5. Korean and beyond. The Korean taco—an only-in-America synthesis of Korean-style fillings and a Mexican format—signals the rise of Korean barbecue and Korean food in general; multicultural tacos with world ingredients, sometimes in surprising combinations; and portable street food and small plates from around the planet.

6. Frugality fatigue. Penny-pinching was a novelty when the recession began; now it’s gotten old. Anyone who can afford it will dip back into luxury dining in 2011. Look for flashy high-end restaurants and some extravagant, indulgent specials even on staid menus. Meanwhile, the middle class will gravitate to reasonably priced but high-experience-value, thrill-a-minute concepts with memorable menus. Pricey full-service concepts will continue to push bar menus, bringing in new customers at a lower price point, and gastropubs will proliferate.

7. How low can you go? Consumers will continue to demand price deals everywhere they eat. As food-input prices heat up next year, sustaining the bottom line will continue to be a crucial issue for operators. Look for more restructuring of price deals—for example, “everyday low price” positioning favored by retailers.

8. Carefully calibrated brand action. As the restaurant industry emerges from recession and capital spending picks up, we’ll see more fast-casual brand extensions by full-service restaurants and even non-restaurant brands; more ultra-niche eateries with narrowly focused menus and high-concept ambiance; investment in brand refreshes and remodels instead of unit growth. What new units we’ll see will be smaller, sustainably built, with more efficient layouts, often in nontraditional locations.

9. Back to our roots. The durable hunger for comfort food develops an appetite for homestyle Southern fare, from grits to seafood; retro Italian, including meatballs; gourmet donuts and popsicles for dessert; family-style service formats and family-size portions that would look right at home in a Norman Rockwell print.

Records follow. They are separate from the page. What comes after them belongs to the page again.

(* ===== verification/LocalStore.v ===== *)
(** The local secret store (provider/local.go): one sealed file per bundle, named by a
    random locator, and a copy under a second key when a recovery directory is given.

    The disk, the file calls and the seals are Journal.v's.  [ctx] is whether the
    context of the call is still live. *)
From stdpp Require Import base gmap strings list pretty.
From Stdlib Require Import Ascii String.
From S2P Require Import Prelude GoStrings Contract BrokerTypes Journal.
Local Open Scope string_scope.

Inductive PErr := PUnavailable | PNotFound | PCtx | PUnsafe.

(** [^[a-zA-Z0-9_-]{43}$] *)
Definition locatorRE (s : string) : bool :=
  str_forallb (λ c, is_alnum c || is_char "_" c || is_char "-" c) s && (String.length s =? 43)%nat.

(** The JSON of bundles ([None]: the decoder refuses it, or it is [null]), and
    [seal.Random], 32 random bytes in base64, which does not return when there is no
    randomness. *)
Class LocalWorld := {
  bundle_Marshal : Bundle → bytes;
  bundle_Decode : bytes → option Bundle;
  bundle_roundtrip : ∀ b, map_forallb (λ k _, utf8_valid k) b = true → bundle_Decode (bundle_Marshal b) = Some b;
  seal_Random : nat → string;
  seal_Random_locator : ∀ n, locatorRE (seal_Random n) = true;
}.

Record Local := mkLocal {
  l_ID : string;
  l_dir : string;
  l_box : Box;
  l_recovery : option (string * Box);          (** [recoveryDir], [recoveryBox] *)
}.

Section Local.
Context `{AEAD} `{OS} `{LocalWorld}.
Abbreviation P := (M Disk PErr).

(** A file call; its error is reported as [e]. *)
Definition fs {A} (e : PErr) (m : M Disk JErr A) : P A := λ d,
  let '(r, d') := m d in (match r with Ok a => Ok a | Err _ => Err e end, d').

(** [os.Remove]; [false] when there was no such file. *)
Definition os_Remove (dir name : string) : P bool := λ d,
  match files d !! (dir, name) with
  | None => (Ok false, d)
  | Some _ => if io_ok (calls d)
              then (Ok true, mkDisk (delete (dir, name) (files d)) (S (calls d)))
              else (Err PUnavailable, mkDisk (files d) (S (calls d)))
  end.

Definition local_aad (l : Local) (locator : string) : bytes :=
  bytes_of (l_ID l ++ "/" ++ locator ++ "/1").

Definition max_object : Z := (600 * 1024)%Z.

(** [NewLocal] *)
Definition NewLocal (id dir : string) (key : bytes) : P Local :=
  fs PUnsafe (sys ErrUnsafe) ;;                           (** [securefs.Dir] *)
  match seal_New key with
  | Err _ => mthrow_err PUnsafe
  | Ok b => mret (mkLocal id dir b None)
  end.

(** [NewRecoverableLocal] *)
Definition NewRecoverableLocal (id dir recoveryDir : string) (key recoveryKey : bytes) : P Local :=
  l ← NewLocal id dir key;
  fs PUnsafe (sys ErrUnsafe) ;;
  match seal_New recoveryKey with
  | Err _ => mthrow_err PUnsafe
  | Ok b => mret (mkLocal (l_ID l) (l_dir l) (l_box l) (Some (recoveryDir, b)))
  end.

Definition ref_ok (l : Local) (r : Ref) : bool :=
  negb ((ref_Provider r != l_ID l) || negb (locatorRE (ref_Locator r)) || (ref_Version r != "1")).

(** [Write] *)
Definition Write (l : Local) (ctx : bool) (b : Bundle) : P Ref :=
  fail_if (negb ctx) PCtx ;;
  let raw := bundle_Marshal b in
  fail_if (512 * 1024 <? blen raw)%Z PUnavailable ;;
  d ← get;
  let id := seal_Random (calls d) in
  enc ← fs PUnavailable (Box_Seal (l_box l) raw (local_aad l id));
  match l_recovery l with
  | None => mret tt
  | Some (rdir, rbox) =>
      backup ← fs PUnavailable (Box_Seal rbox raw (local_aad l id));
      fs PUnavailable (securefs_Create rdir id backup)
  end ;;
  fs PUnavailable (securefs_Create (l_dir l) id enc) ;;
  mret (mkRef (l_ID l) id "1").

(** [Read] *)
Definition Read (l : Local) (ctx : bool) (r : Ref) : P Bundle :=
  fail_if (negb ctx) PCtx ;;
  fail_if (negb (ref_ok l r)) PNotFound ;;
  first ← fs PUnavailable (securefs_Read (l_dir l) (ref_Locator r) max_object);
  second ← match first, l_recovery l with
           | None, Some (rdir, rbox) =>
               e ← fs PUnavailable (securefs_Read rdir (ref_Locator r) max_object); mret (e, rbox)
           | _, _ => mret (first, l_box l)
           end;
  let '(found, box) := second in
  enc ← some_or found PNotFound;
  raw ← some_or (Box_Open box enc (local_aad l (ref_Locator r))) PUnavailable;
  some_or (bundle_Decode raw) PUnavailable.

(** [Delete] *)
Definition Delete (l : Local) (ctx : bool) (r : Ref) : P unit :=
  fail_if (negb ctx) PCtx ;;
  fail_if (negb (ref_ok l r)) PNotFound ;;
  match l_recovery l with
  | None => mret tt
  | Some (rdir, _) =>
      os_Remove rdir (ref_Locator r) ;;
      fs PUnavailable (sys ErrOS)                          (** [SyncDir] *)
  end ;;
  there ← os_Remove (l_dir l) (ref_Locator r);
  if there : bool then fs PUnsafe (sys ErrOS) else mret tt.

(** [BackupExisting] *)
Definition BackupExisting (l : Local) (ctx : bool) (r : Ref) : P unit :=
  match l_recovery l with
  | None => mthrow_err PUnavailable
  | Some (rdir, rbox) =>
      values ← Read l ctx r;
      let raw := bundle_Marshal values in
      existing ← fs PUnavailable (securefs_Read rdir (ref_Locator r) max_object);
      match existing with
      | Some enc =>
          plain ← some_or (Box_Open rbox enc (local_aad l (ref_Locator r))) PUnavailable;
          fail_if (plain != raw) PUnavailable
      | None =>
          enc ← fs PUnavailable (Box_Seal rbox raw (local_aad l (ref_Locator r)));
          fs PUnavailable (securefs_Create rdir (ref_Locator r) enc)
      end
  end.

Definition Capabilities (_ : Local) : BrokerTypes.Capabilities := mkCapabilities true true true true.

(** The broker's registry when this is its only store. *)
Definition local_providers (l : Local) : Providers Disk :=
  let opt {A} (x : res PErr A * Disk) : Disk * option A :=
    (x.2, match x.1 with Ok a => Some a | Err _ => None end) in
  {| pv_caps := λ id, if id == l_ID l then Some (Capabilities l) else None;
     pv_read := λ d r, opt (Read l true r d);
     pv_write := λ d _ b, opt (Write l true b d);
     pv_delete := λ d _ r, let x := Delete l true r d in (x.2, res_ok x.1) |}.
End Local.
(** A fresh copy, or the one that is there. *)
Lemma backup_copy l V loc b k rdir rbox d :
  apart l → vault_ok l V d → V !! loc = Some (Some (b, k)) → l_recovery l = Some (rdir, rbox) →
  wp (existing ← fs PUnavailable (securefs_Read rdir loc max_object);
      match existing with
      | Some enc =>
          plain ← some_or (Box_Open rbox enc (local_aad l loc)) PUnavailable;
          fail_if (plain != bundle_Marshal b) PUnavailable
      | None =>
          enc ← fs PUnavailable (Box_Seal rbox (bundle_Marshal b) (local_aad l loc));
          fs PUnavailable (securefs_Create rdir loc enc)
      end)
    (λ x d', match x with Ok _ => vault_ok l (<[loc := Some (b, true)]> V) d' | Err _ => vault_ok l V d' end) d.
Proof.
  intros Hap Hok Hv Hrec. destruct (Hok _ _ Hv) as [Hl ([Ht Hsz] & Hpr & Hbk)].
  assert (Hd : (rdir, loc) ≠ (l_dir l, loc)) by (intros [= E]; by apply (Hap _ _ Hrec)).
  assert (Hnew : ∀ d' enc, files d' = <[(rdir, loc) := enc]> (files d) → sealed l rbox loc b enc →
    vault_ok l (<[loc := Some (b, true)]> V) d').
  { intros d' enc Hf Hs. eapply (backup_entry l V d); try done; [by eapply only_insert| |]; rewrite Hf.
    - by apply lookup_insert_ne.
    - apply lookup_insert_eq. }
  apply wp_bind, wp_fs, wp_Read_ok; [|by intros e d' Hf; eapply vault_frame].
  intros d1 [enc|] Hf1 Hx Hlim.
  - apply wp_bind, wp_some_or; [|by intros _; eapply vault_frame]. intros plain Hopen.
    apply wp_fail_if; intros Hg; [by eapply vault_frame|]. guards. subst plain.
    apply (vault_frame _ _ d); [done|]. eapply (backup_entry l V d); try done. split; [by apply Hlim|done].
  - apply wp_seal_create; [done| |]; rewrite Hf1.
    + intros enc d2 Hs Hn Hf2. by eapply Hnew.
    + intros d2 [Hf2|[Hn [x Hf2]]]; [by eapply vault_frame|].
      rewrite <- (insert_id V loc (Some (b, k))) by done.
      apply (vault_insert l V d); [by eapply only_insert|done|done|]. simpl. rewrite Hf2, lookup_insert_ne by done.
      split_and!; try done. intros Hk. destruct (Hbk Hk) as (rdir' & rbox' & enc & Hrec' & Hf & _). congruence.
Qed.

Lemma backup_allowed l ctx V r d :
  apart l → vault_ok l V d →
  wp (BackupExisting l ctx r) (λ x d', allowed l ctx V (OBackup r) (match x with Ok _ => ODone | Err e => OErr e end) d') d.
Proof.
  intros Hap Hok. assert (Herr : ∀ e d', vault_ok l V d' → allowed l ctx V (OBackup r) (OErr e) d').
  { intros e d' Hok'. exists V. split; [by constructor|done]. }
  unfold BackupExisting. destruct (l_recovery l) as [[rdir rbox]|] eqn:Hrec; [|by apply wp_throw, Herr].
  destruct ctx; [|by apply wp_bind, wp_bind, wp_throw, Herr].
  destruct (ref_ok l r) eqn:Hr.
  2:{ apply wp_bind. unfold Read. rewrite Hr. by apply wp_bind, wp_ret, wp_bind, wp_throw, Herr. }
  destruct (ref_ok_eq l r Hr) as [Heq Hl]. set (loc := ref_Locator r) in *.
  destruct (V !! loc) as [[[b k]|]|] eqn:Hv.
  - destruct (Hok _ _ Hv) as [_ He]. apply wp_bind. eapply wp_Read_entry; [done|exact He| |].
    2:{ intros d' Hf _. by apply Herr; eapply vault_frame. }
    intros d1 Hf1. eapply wp_mono; [apply (backup_copy l V loc b k rdir rbox); try done; by eapply vault_frame|].
    intros [[]|e] d2 H2; [|by apply Herr]. exists (<[loc := Some (b, true)]> V). split; [|done].
    rewrite Heq. eapply vs_backup; [|done]. rewrite Hrec. by apply bool_decide_eq_true_2.
  - destruct (Hok _ _ Hv) as [_ He]. apply wp_bind. eapply wp_Read_entry; [done|exact He| |].
    + intros d' Hf. by apply Herr; eapply vault_frame.
    + intros d' Hf _. by apply Herr; eapply vault_frame.
  - (** nothing is known: whatever happens to its files is allowed *)
    assert (Hany : ∀ (x : res PErr unit) d', only_locator loc d d' →
      allowed l true V (OBackup r) (match x with Ok _ => ODone | Err e => OErr e end) d').
    { intros x d' Ho. exists V. split.
      - destruct x; [rewrite Heq; by apply vs_backup_unknown|constructor].
      - rewrite <- (delete_id V loc) by done. by eapply vault_delete. }
    apply wp_bind, wp_Read_same; [done|]. intros [b|e] d1 Hf1; [|apply (Hany (Err e)); by apply only_same].
    apply wp_bind, wp_fs, wp_Read_ok; [|intros e d' Hf'; apply (Hany (Err _)), only_same; congruence].
    intros d2 [enc|] Hf2 _ _.
    + apply wp_bind, wp_some_or; [|intros _; apply (Hany (Err _)), only_same; congruence]. intros plain _.
      apply wp_fail_if; intros _; [apply (Hany (Err _))|apply (Hany (Ok tt))]; apply only_same; congruence.
    + apply wp_bind, wp_fs, wp_Box_Seal; [|intros e d3 Hf3; apply (Hany (Err _)), only_same; congruence].
      intros enc d3 Hf3 _ _. apply wp_fs, wp_Create; rewrite Hf3, Hf2, Hf1.
      * intros d4 _ Hf4. apply (Hany (Ok tt)). by eapply only_insert.
      * intros e d4 Hf4. apply (Hany (Err _)). by apply only_same.
      * intros e d4 _ Hf4. apply (Hany (Err _)). by eapply only_insert.
Qed.

(** An operation the theorem is about: the names of a written bundle are text, and only
    what has a recovery copy loses its primary file. *)
Definition op_ok V (op : vault_op) : Prop :=
  match op with
  | OWrite b => bundle_text b = true
  | OLose loc => ∃ b, V !! loc = Some (Some (b, true))
  | _ => True
  end.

10. New competition from c-stores. Retailers have been encroaching on restaurant turf for some time, but now the hottest action is among convenience-store operators upgrading their foodservice, where margins are 40% to 60% instead of the 5% typical for gas. Consumers are responding positively to upgraded offerings, variety and ambiance.

11. Healthful vs. indulgent: the little angel says one thing, the little devil another. As federal menu-labeling requirements take effect in 2011, the issue of healthful vs. indulgent fare—on the menu and in menu descriptions—gets complicated. Look for more items and detailed descriptions on “healthy” menus—including gluten-free fare as well as more “under x calories” items. Limited-time offers (including seasonal fare) will trend up, not only because they attract attention, but also because they don’t require posting nutrition data that consumers would rather not know. “Eating a little better” will translate into menu modifications such as slightly-lower-sodium, slightly-more-glamorous sea salt; “eating better some of the time” will lead to more innovations like “Meatless Mondays.”

Photo: Chef-instructor Heidi Hedeker of Kendall College, Chicago, cultivates heirloom tomatoes from Kendall’s organic garden for use in teaching in the college’s three dining outlets.